> **Aim of the exercise**
For the entries below, repeat exactly each line starting with the one that contains "the value container" and going on through the one that contains "The server exposes", and no others.

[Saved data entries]
(** C8 as stated fails for the empty author identifier: [GET /?authorId=]
    answers every article, while no article of [GET /] has the empty
    author. *)
Lemma author_filter_empty_authorId :
  returned (run (articleRoutes exampleSchema (GET {["authorId" := JStr ""]}))
                example_store)
    = {| status := 200; body := Json (ArticlesResponse [example_article]) |}
  ∧ returned (run (articleRoutes exampleSchema (GET ∅)) example_store)
    = {| status := 200; body := Json (ArticlesResponse [example_article]) |}
  ∧ filter (Memory.has_author "") [example_article] = []
  ∧ [example_article] ≠ filter (Memory.has_author "") [example_article].
Proof.
  split; [vm_compute; reflexivity|]. split; [vm_compute; reflexivity|].
  assert (filter (Memory.has_author "") [example_article] = []) as ->
    by (vm_compute; reflexivity).
  split; [reflexivity|]. intros [=].
Qed.

(** C8 (amended) at the author "u1". *)
Lemma author_filter_is_subset_witness :
  ∃ filtered all,
    returned (run (articleRoutes exampleSchema (GET {["authorId" := JStr "u1"]}))
                  example_store)
      = {| status := 200; body := Json (ArticlesResponse filtered) |}
    ∧ returned (run (articleRoutes exampleSchema (GET ∅)) example_store)
      = {| status := 200; body := Json (ArticlesResponse all) |}
    ∧ filtered = filter (Memory.has_author "u1") all
    ∧ ((∀ a, a ∈ all → ¬ Memory.has_author "u1" a) → filtered = []).
Proof.
  refine (author_filter_is_subset exampleSchema example_store "u1" _). done.
Defined.

(** C9 at the stored id "0". *)
Lemma get_after_delete_witness :
  run (articleRoutes exampleSchema (GET_id "0"))
      (state (run (articleRoutes exampleSchema (DELETE "0")) example_store))
  = not_found (state (run (articleRoutes exampleSchema (DELETE "0")) example_store))
      "0".
Proof.
  refine (get_after_delete exampleSchema example_store "0" _).
  vm_compute; reflexivity.
Defined.
(** * The resource item model of the deCONZ REST plugin (resource.cpp)

    A shallow embedding of [resource.cpp]: the catalog of item descriptors,
    the value container [ResourceItem] and the item collection [Resource],
    followed by the properties of the specification that were checked
    against them. *)

From Stdlib Require Import ZArith NArith String Ascii List Bool Lia Permutation.
From Stdlib Require Import Floats.SpecFloat.
Import ListNotations.

Local Open Scope Z_scope.

(** ** C strings

    The suffix of a descriptor is a [const char *].  The code compares
    suffixes with [==], that is by address, and reads the characters only
    in [getResourceItemDescriptor].  A [CString] therefore carries both the
    address and the characters.  The literals of [resource.cpp] are pairwise
    different texts, so they live at pairwise different addresses; as
    address of a literal the model takes the line of [resource.cpp] that
    defines it. *)

Record CString : Type := StrLit { ptr : N; chars : string }.

(** [p == q] on two [const char *]. *)
Definition ptr_eqb (p q : CString) : bool := N.eqb (ptr p) (ptr q).
(** * Air-quality MCP server: a shallow embedding of [src/server/main.py]

    The server exposes three tools: [placename_to_latlon],
    [placenames_to_latlons] and [get_air_quality].  Each one talks to a
    web API, reads the JSON it answers with, and builds pydantic result
    objects.  The embedding follows the Python text statement by
    statement:

    - JSON values are an inductive type; a JSON object is a finite map
      from strings to values;
    - a Python exception is a value of [pyexn], and code that may raise
      lives in the error monad [result];
    - everything the code reads from outside (the clock, the random
      source, the HTTP answers, the few library functions whose text is
      not in this repository) is a field of one record, [env], so that a
      theorem quantified over [env] holds for every behaviour of the
      outside world;
    - the event loop, the semaphore and the pacing lock of a batch
      decide when a request starts, not what its task returns: the
      embedding keeps the order of the tasks and, through [finish_rank],
      which exception [asyncio.gather] sees first.

    A Python [int] is a [Z]; a Python [float] is the rational [Q] it
    stands for (the code only tests numbers for zero and passes them
    on; no arithmetic is done on them, and the conversion of an int
    into a float is pydantic's, a field of [env]).  Instants are
    integers, counted in microseconds, the resolution of [datetime]. *)

From Stdlib Require Import ZArith QArith Lia Ascii.
From stdpp Require Import base option list strings gmap pretty.

Set Warnings "-register-all".

Local Open Scope string_scope.
Local Open Scope Z_scope.

(** ** JSON values and Python exceptions *)

Inductive json : Type :=
| JNull
| JBool (b : bool)
| JInt (z : Z)
| JFloat (q : Q)
| JStr (s : string)
| JArr (items : list json)
| JObj (fields : gmap string json).

(** The exception classes the code can meet.  [RequestError] stands for
    every transport failure of httpx (no response was received);
    [HTTPStatusError] is what [raise_for_status] raises. *)
Inductive pyexn : Type :=
| HTTPStatusError (status_code : Z)
| RequestError
| JSONDecodeError
| AttributeError (attr : string)
| KeyError (key : string)
| IndexError
| TypeError
| ValueError
| ValidationError.

Inductive result (A : Type) : Type :=
| Ok (a : A)
| Raise (e : pyexn).
Arguments Ok {A} a.
Arguments Raise {A} e.

#[global] Instance result_ret : MRet result := fun _ a => Ok a.
#[global] Instance result_bind : MBind result := fun _ _ f m =>
  match m with
  | Ok a => f a
  | Raise e => Raise e
  end.
#[global] Instance result_fmap : FMap result := fun _ _ f m =>
  match m with
  | Ok a => Ok (f a)
  | Raise e => Raise e
  end.

(** ** The Python operations the code applies to JSON values *)

(** [bool(x)]: what [if not x] tests. *)
Definition truthy (j : json) : bool :=
  match j with
  | JNull => false
  | JBool b => b
  | JInt z => negb (z =? 0)
  | JFloat q => negb (Qnum q =? 0)
  | JStr s => negb (String.eqb s "")
  | JArr items => match items with [] => false | _ => true end
  | JObj fields => negb (Nat.eqb (size fields) 0)
  end.

(** [x is None]. *)
Definition is_none (j : json) : bool :=
  match j with
  | JNull => true
  | _ => false
  end.

(** [x == "..."] for a string literal. *)
Definition eq_str (j : json) (lit : string) : bool :=
  match j with
  | JStr s => String.eqb s lit
  | _ => false
  end.

(** [x.get(key, default)]: only a dict has the method. *)
Definition py_get_default (j : json) (key : string) (dflt : json) : result json :=
  match j with
  | JObj fields => Ok (default dflt (fields !! key))
  | _ => Raise (AttributeError "get")
  end.

(** [x.get(key)]. *)
Definition py_get (j : json) (key : string) : result json :=
  py_get_default j key JNull.

(** [x[key]] for a string key. *)
Definition py_getitem (j : json) (key : string) : result json :=
  match j with
  | JObj fields =>
      match fields !! key with
      | Some v => Ok v
      | None => Raise (KeyError key)
      end
  | _ => Raise TypeError
  end.

Definition chars (s : string) : list json :=
  (fun c => JStr (String c EmptyString)) <$> String.list_ascii_of_string s.

Definition keys (fields : gmap string json) : list json :=
  (fun kv => JStr kv.1) <$> map_to_list fields.

(** [x[0]]. *)
Definition py_getitem0 (j : json) : result json :=
  match j with
  | JArr items =>
      match items with
      | x :: _ => Ok x
      | [] => Raise IndexError
      end
  | JStr s =>
      match chars s with
      | c :: _ => Ok c
      | [] => Raise IndexError
      end
  | JObj _ => Raise (KeyError "0")
  | _ => Raise TypeError
  end.

(** [iter(x)], as a [for] loop or a generator expression runs it. *)
Definition py_iter (j : json) : result (list json) :=
  match j with
  | JArr items => Ok items
  | JStr s => Ok (chars s)
  | JObj fields => Ok (keys fields)
  | _ => Raise TypeError
  end.

(** [reversed(x)]. *)
Definition py_reversed (j : json) : result (list json) :=
  reverse <$> py_iter j.

(** [s.replace("Z", "+00:00")] on a Python string. *)
Fixpoint replace_Z (s : string) : string :=
  match s with
  | EmptyString => EmptyString
  | String c rest =>
      if Ascii.eqb c "Z"%char then "+00:00" +:+ replace_Z rest
      else String c (replace_Z rest)
  end.

(** [x.replace("Z", "+00:00")]: only a string has the method. *)
Definition py_replace_Z (j : json) : result string :=
  match j with
  | JStr s => Ok (replace_Z s)
  | _ => Raise (AttributeError "replace")
  end.

(** ** The outside world *)

(** What [client.get] comes back with: a response, or no response at
    all (httpx raises a [RequestError]).  [body] is [None] when the
    payload is not JSON. *)
Record response : Type := {
  status_code : Z;
  body : option json
}.

Inductive http_reply : Type :=
| NoResponse
| Response (r : response).

(** [datetime.fromisoformat]: the string is refused, or read as a naive
    datetime, or as an aware one, which names an instant. *)
Inductive isoparse : Type :=
| IsoInvalid
| IsoNaive
| IsoAware (instant : Z).
(** X3. Every candidate of a result has a variation with at least one
    token, made of non-empty tokens without blanks, of which [move] is the
    first; [move_san] is the notation of [move] on the board of the FEN;
    [pv_san] is never longer than [pv] and, unless it is empty, starts with
    [move_san]; and [policy] is 0. *)
Theorem candidate_shape fen info_lines bestmove_line pa c :
  _parse_analysis fen info_lines bestmove_line = Ok pa ->
  c ∈ PositionAnalysis.candidates pa ->
  head (MoveCandidate.pv c) = Some (MoveCandidate.move c) /\
  (forall u, u ∈ MoveCandidate.pv c -> u <> EmptyString /\ no_blank u) /\
  (exists board m,
     Board_of_fen chess fen = Some board /\
     from_uci chess (MoveCandidate.move c) = Some m /\
     san chess board m = Ok (MoveCandidate.move_san c)) /\
  (MoveCandidate.pv_san c = [] \/
   head (MoveCandidate.pv_san c) = Some (MoveCandidate.move_san c)) /\
  (length (MoveCandidate.pv_san c) <= length (MoveCandidate.pv c))%nat /\
  MoveCandidate.policy c = 0%Q.
Proof.
  intros Hpa Hc.
  destruct (candidate_from_line _ _ _ _ _ Hpa Hc)
    as (board & line & i & Hb & _ & Hi & Hci).
  apply candidate_of_shape in Hci
    as (Hpv & Hhd & (m & Hm & Hs) & Hsan & Hlen & Hpol & _).
  split; [done|]. split.
  - intros u. rewrite Hpv. by apply read_info_tokens with line.
  - split; [by exists board, m|done].
Qed.

(** X4. Whatever the floating-point stage gives, the three per-mille
    values of every candidate, and those of the evaluation of the result,
    sum to 1000; a candidate's triple is the estimate for its own score. *)
Theorem parse_analysis_wdl fen info_lines bestmove_line pa :
  _parse_analysis fen info_lines bestmove_line = Ok pa ->
  wdl_sum (PositionAnalysis.evaluation_wdl pa) = 1000 /\
  (forall c, c ∈ PositionAnalysis.candidates pa ->
     wdl_sum (MoveCandidate.score_wdl c) = 1000 /\
     _estimate_wdl wdl_floats (MoveCandidate.score_cp c)
       = Ok (MoveCandidate.score_wdl c)).
Proof.
  intros Hpa.
  assert (forall c, c ∈ PositionAnalysis.candidates pa ->
     wdl_sum (MoveCandidate.score_wdl c) = 1000 /\
     _estimate_wdl wdl_floats (MoveCandidate.score_cp c)
       = Ok (MoveCandidate.score_wdl c)) as Hall.
  { intros c Hc.
    destruct (candidate_from_line _ _ _ _ _ Hpa Hc)
      as (board & line & i & _ & _ & _ & Hci).
    apply candidate_of_shape in Hci as (_ & _ & _ & _ & _ & _ & Hwdl).
    split; [|done].
    destruct (MoveCandidate.score_wdl c) as [[w d] l].
    apply ParserSpec.estimate_wdl_sum in Hwdl. simpl. lia. }
  split; [|done].
  apply ParserSpec.parse_analysis_inv in Hpa
    as (_ & _ & _ & _ & _ & _ & _ & Hwdl).
  rewrite Hwdl. destruct (PositionAnalysis.candidates pa) as [|c cs] eqn:Hcs;
    [done|].
  apply Hall. by left.
Qed.

(** X5. The result depends only on the FEN and on the lines that carry a
    MultiPV index, in their order: two sequences with the same such lines
    give the same outcome, and the bestmove line plays no part. *)
Theorem parse_analysis_skips fen lines lines' bestmove_line bestmove_line' :
  filter is_read lines = filter is_read lines' ->
  _parse_analysis fen lines bestmove_line
  = _parse_analysis fen lines' bestmove_line'.
Proof. apply parse_analysis_same_read. Qed.

End WithOracles.
(** The scheduler lets the main thread perform up to [b] operations.
    Nothing runs before the scheduler is started.  A [std::exit] in the
    thread ends the whole process, so it stops the caller as well. *)
Definition dispatch (b : budget) (st : state) : reply unit :=
  if s_scheduler_started st then
    match s_main_thread st with
    | Some t =>
        match thr_state t with
        | ready p =>
            match run MainThread thread_handler b p st with
            | (Returned _, st') => Continue tt (set_thread_state terminated st')
            | (Paused rest, st') => Continue tt (set_thread_state (ready rest) st')
            | (Halted ThreadEnded, st') => Continue tt (set_thread_state terminated st')
            | (Halted Forever, st') => Continue tt (set_thread_state in_call_forever st')
            | (Halted hl, st') => Stop hl st'
            end
        | _ => Continue tt st
        end
    | None => Continue tt st
    end
  else Continue tt st.

Definition main_thread_terminated (st : state) : bool :=
  match s_main_thread st with
  | Some t =>
      match thr_state t with
      | terminated => true
      | _ => false
      end
  | None => false
  end.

> **Problem solution**
    the value container [ResourceItem] and the item collection [Resource],
    followed by the properties of the specification that were checked
    against them. *)

From Stdlib Require Import ZArith NArith String Ascii List Bool Lia Permutation.
From Stdlib Require Import Floats.SpecFloat.
Import ListNotations.

Local Open Scope Z_scope.

(** ** C strings

    The suffix of a descriptor is a [const char *].  The code compares
    suffixes with [==], that is by address, and reads the characters only
    in [getResourceItemDescriptor].  A [CString] therefore carries both the
    address and the characters.  The literals of [resource.cpp] are pairwise
    different texts, so they live at pairwise different addresses; as
    address of a literal the model takes the line of [resource.cpp] that
    defines it. *)

Record CString : Type := StrLit { ptr : N; chars : string }.

(** [p == q] on two [const char *]. *)
Definition ptr_eqb (p q : CString) : bool := N.eqb (ptr p) (ptr q).
(** * Air-quality MCP server: a shallow embedding of [src/server/main.py]

    The server exposes three tools: [placename_to_latlon],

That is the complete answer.